**Given information**
(* ===== verification/Jwt.v ===== *)
(** * Jwt: the [jsonwebtoken] interface the crate signs with

    [get_installation_token] (lib.rs 100-105) builds a [Header] from
    [Header::default()] with [alg = RS256], an [EncodingKey] with
    [EncodingKey::from_secret(&params.private_key)], and calls
    [jsonwebtoken::encode(&header, &claims, &key)].

    The signing primitive is an external collaborator: [JwtEncoder] is
    its interface (header, the claims' JSON text, key), and the
    development's theorems about the crate hold for every encoder.
    [FamilyChecked] is the law of jsonwebtoken 7's [encode], which starts
    with [if key.family != header.alg.family() { return
    Err(ErrorKind::InvalidAlgorithm) }]; [CompactOutput] says the token
    is made of base64url segments and dots; [JwsLayout] is the shape of
    every successful result of jsonwebtoken 7's [encode]: the encoded
    header, a dot, the encoded claims, a dot and the signature.
    [family_checked_v7] is jsonwebtoken 7's [encode] over an abstract
    signature and satisfies [FamilyChecked] and [JwsLayout];
    [jws_unchecked] is the same layout without the family check, an
    encoder no released jsonwebtoken with [EncodingKey] is: it serves
    as the stub with which the concrete runs of Scenario.v succeed. *)

From S2P Require Import Prelude.

Module Jwt.
Local Open Scope string_scope.

(** [jsonwebtoken::Algorithm] (version 7) *)
Inductive Algorithm :=
| HS256 | HS384 | HS512 | ES256 | ES384 | RS256 | RS384 | RS512 | PS256 | PS384 | PS512.

#[export] Instance Algorithm_eq_dec : EqDecision Algorithm.
Proof. solve_decision. Defined.

Inductive AlgorithmFamily := Hmac | Rsa | Ec.

#[export] Instance AlgorithmFamily_eq_dec : EqDecision AlgorithmFamily.
Proof. solve_decision. Defined.

(** [Algorithm::family] *)
Definition family (a : Algorithm) : AlgorithmFamily :=
  match a with
  | HS256 | HS384 | HS512 => Hmac
  | ES256 | ES384 => Ec
  | RS256 | RS384 | RS512 | PS256 | PS384 | PS512 => Rsa
  end.

(** [jsonwebtoken::Header] *)
Record Header := mkHeader {
  typ : option string;
  alg : Algorithm;
  cty : option string;
  jku : option string;
  kid : option string;
  x5u : option string;
  x5t : option string
}.

(** [Header::default()]: [typ: Some("JWT"), alg: HS256], no other field. *)
Definition Header_default : Header :=
  mkHeader (Some "JWT") HS256 None None None None None.

Definition set_alg (a : Algorithm) (h : Header) : Header :=
  mkHeader (typ h) a (cty h) (jku h) (kid h) (x5u h) (x5t h).

(** [jsonwebtoken::EncodingKey { family, content }] *)
Record EncodingKey := mkEncodingKey {
  key_family : AlgorithmFamily;
  key_content : list Byte.byte
}.

(** [EncodingKey::from_secret(secret)]: an HMAC key. *)
Definition EncodingKey_from_secret (secret : list Byte.byte) : EncodingKey :=
  mkEncodingKey Hmac secret.

(** [EncodingKey::from_rsa_pem(key)], for comparison (the PEM decoding
    is not modelled: the bytes are kept). *)
Definition EncodingKey_from_rsa_pem (pem : list Byte.byte) : EncodingKey :=
  mkEncodingKey Rsa pem.

(** [jsonwebtoken::errors::ErrorKind] *)
Inductive ErrorKind :=
| InvalidToken | InvalidSignature | InvalidEcdsaKey | InvalidRsaKey
| InvalidAlgorithmName | InvalidKeyFormat | InvalidAlgorithm
| Base64 | Json | Utf8 | Crypto.

#[export] Instance ErrorKind_eq_dec : EqDecision ErrorKind.
Proof. solve_decision. Defined.

Record Error := mkError { error_kind : ErrorKind }.

#[export] Instance Error_eq_dec : EqDecision Error.
Proof. solve_decision. Defined.

Definition alg_name (a : Algorithm) : string :=
  match a with
  | HS256 => "HS256" | HS384 => "HS384" | HS512 => "HS512"
  | ES256 => "ES256" | ES384 => "ES384"
  | RS256 => "RS256" | RS384 => "RS384" | RS512 => "RS512"
  | PS256 => "PS256" | PS384 => "PS384" | PS512 => "PS512"
  end.

(** [serde_json::to_string(&header)]: the fields in declaration order,
    [None] fields skipped. *)
Definition header_json (h : Header) : string :=
  let opt (name : string) (v : option string) :=
    match v with Some x => "," ++ json_quote name ++ ":" ++ json_quote x | None => "" end in
  "{" ++ match typ h with
         | Some t => json_quote "typ" ++ ":" ++ json_quote t ++ ","
         | None => ""
         end
  ++ json_quote "alg" ++ ":" ++ json_quote (alg_name (alg h))
  ++ opt "cty" (cty h) ++ opt "jku" (jku h) ++ opt "kid" (kid h)
  ++ opt "x5u" (x5u h) ++ opt "x5t" (x5t h) ++ "}".

(** ** The signing interface *)

(** [jsonwebtoken::encode(&header, &claims, &key)], the claims given by
    their JSON serialization. *)
Class JwtEncoder := jwt_encode : Header -> string -> EncodingKey -> result string Error.

(** jsonwebtoken 7: a key of another family than the algorithm's is
    refused before anything is signed. *)
Class FamilyChecked (enc : JwtEncoder) :=
  family_check : forall h c k, key_family k <> family (alg h) ->
    jwt_encode h c k = Err (mkError InvalidAlgorithm).

(** The characters of a compact JWS: base64url and the dot. *)
Definition is_jws_char (ch : ascii) : bool :=
  let n := nat_of_ascii ch in
  ((48 <=? n)%nat && (n <=? 57)%nat) || ((65 <=? n)%nat && (n <=? 90)%nat) ||
  ((97 <=? n)%nat && (n <=? 122)%nat) || (n =? 45)%nat || (n =? 95)%nat ||
  (n =? 46)%nat.

Class CompactOutput (enc : JwtEncoder) :=
  compact_output : forall h c k t, jwt_encode h c k = Ok t -> str_forallb is_jws_char t = true.

(** ** base64url without padding ([base64::URL_SAFE_NO_PAD]) *)

Definition b64_char (n : Z) : ascii :=
  if (n <? 26)%Z then ascii_of_N (Z.to_N (65 + n))
  else if (n <? 52)%Z then ascii_of_N (Z.to_N (97 + (n - 26)))
  else if (n <? 62)%Z then ascii_of_N (Z.to_N (48 + (n - 52)))
  else if (n =? 62)%Z then "-"%char else "_"%char.

Definition byte_val (c : ascii) : Z := Z.of_N (N_of_ascii c).

(** Three bytes make four characters; a final one or two bytes make two
    or three. *)
Fixpoint b64_encode_bytes (l : list ascii) : list ascii :=
  match l with
  | a :: b :: c :: rest =>
      let n := (byte_val a * 65536 + byte_val b * 256 + byte_val c)%Z in
      b64_char (n / 262144) :: b64_char ((n / 4096) mod 64) ::
      b64_char ((n / 64) mod 64) :: b64_char (n mod 64) :: b64_encode_bytes rest
  | [a; b] =>
      let n := (byte_val a * 65536 + byte_val b * 256)%Z in
      [b64_char (n / 262144); b64_char ((n / 4096) mod 64); b64_char ((n / 64) mod 64)]
  | [a] =>
      let n := (byte_val a * 65536)%Z in
      [b64_char (n / 262144); b64_char ((n / 4096) mod 64)]
  | [] => []
  end.

Definition b64_encode (s : string) : string :=
  string_of_list_ascii (b64_encode_bytes (list_ascii_of_string s)).

(** The layout of a successful [encode] (jsonwebtoken 7, lib.rs 105):
    [b64_encode_part(header)] "." [b64_encode_part(claims)] "." signature. *)
Class JwsLayout (enc : JwtEncoder) :=
  jws_layout_law : forall h c k t, jwt_encode h c k = Ok t ->
    exists sig, t = b64_encode (header_json h) ++ "." ++ b64_encode c ++ "." ++ sig.

(** ** Two encoders *)

Section Encoders.
  (** The cryptographic signature of [message], as base64url text. *)
Variable crypto_sign : Algorithm -> EncodingKey -> string -> result string Error.

  (** [b64_encode_part(header)] "." [b64_encode_part(claims)] "."
      [sign(message)] *)
Definition jws (h : Header) (claims : string) (k : EncodingKey) : result string Error :=
    let message := b64_encode (header_json h) ++ "." ++ b64_encode claims in
    res_bind (crypto_sign (alg h) k message) (fun s => Ok (message ++ "." ++ s)).

  (** jsonwebtoken 7's [encode]. *)
Definition family_checked_v7 : JwtEncoder := fun h claims k =>
    if decide (key_family k = family (alg h)) then jws h claims k
    else Err (mkError InvalidAlgorithm).

  (** The same layout with no family check (a stub, see the header). *)
Definition jws_unchecked : JwtEncoder := fun h claims k => jws h claims k.

Lemma family_checked_v7_law : FamilyChecked family_checked_v7.
  Proof.
    intros h c k Hne. unfold jwt_encode, family_checked_v7.
    by rewrite decide_False.
  Qed.
Lemma jws_layout h c k t :
    jws h c k = Ok t -> exists sig, t = b64_encode (header_json h) ++ "." ++ b64_encode c ++ "." ++ sig.
  Proof.
    unfold jws, res_bind. destruct (crypto_sign _ _ _) as [sig|e]; [|discriminate].
    intros [= <-]. exists sig. by rewrite <- !string_app_assoc.
  Qed.

End Encoders.

#[export] Instance family_checked_v7_jws crypto_sign : JwsLayout (family_checked_v7 crypto_sign).
Proof.
  intros h c k t. unfold jwt_encode, family_checked_v7.
  case_decide; [apply jws_layout|discriminate].
Qed.

#[export] Instance jws_unchecked_jws crypto_sign : JwsLayout (jws_unchecked crypto_sign).
Proof. intros h c k t. apply jws_layout. Qed.


End Jwt.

**Your task**
Above are the records. Print exactly, and only, the lines from the line with "[EncodingKey::from_secret(&params.private_key)], and calls" to the line with "with [if key.family", both inclusive.

**Response to this task**
    [EncodingKey::from_secret(&params.private_key)], and calls
    [jsonwebtoken::encode(&header, &claims, &key)].

    The signing primitive is an external collaborator: [JwtEncoder] is
    its interface (header, the claims' JSON text, key), and the
    development's theorems about the crate hold for every encoder.
    [FamilyChecked] is the law of jsonwebtoken 7's [encode], which starts
    with [if key.family != header.alg.family() { return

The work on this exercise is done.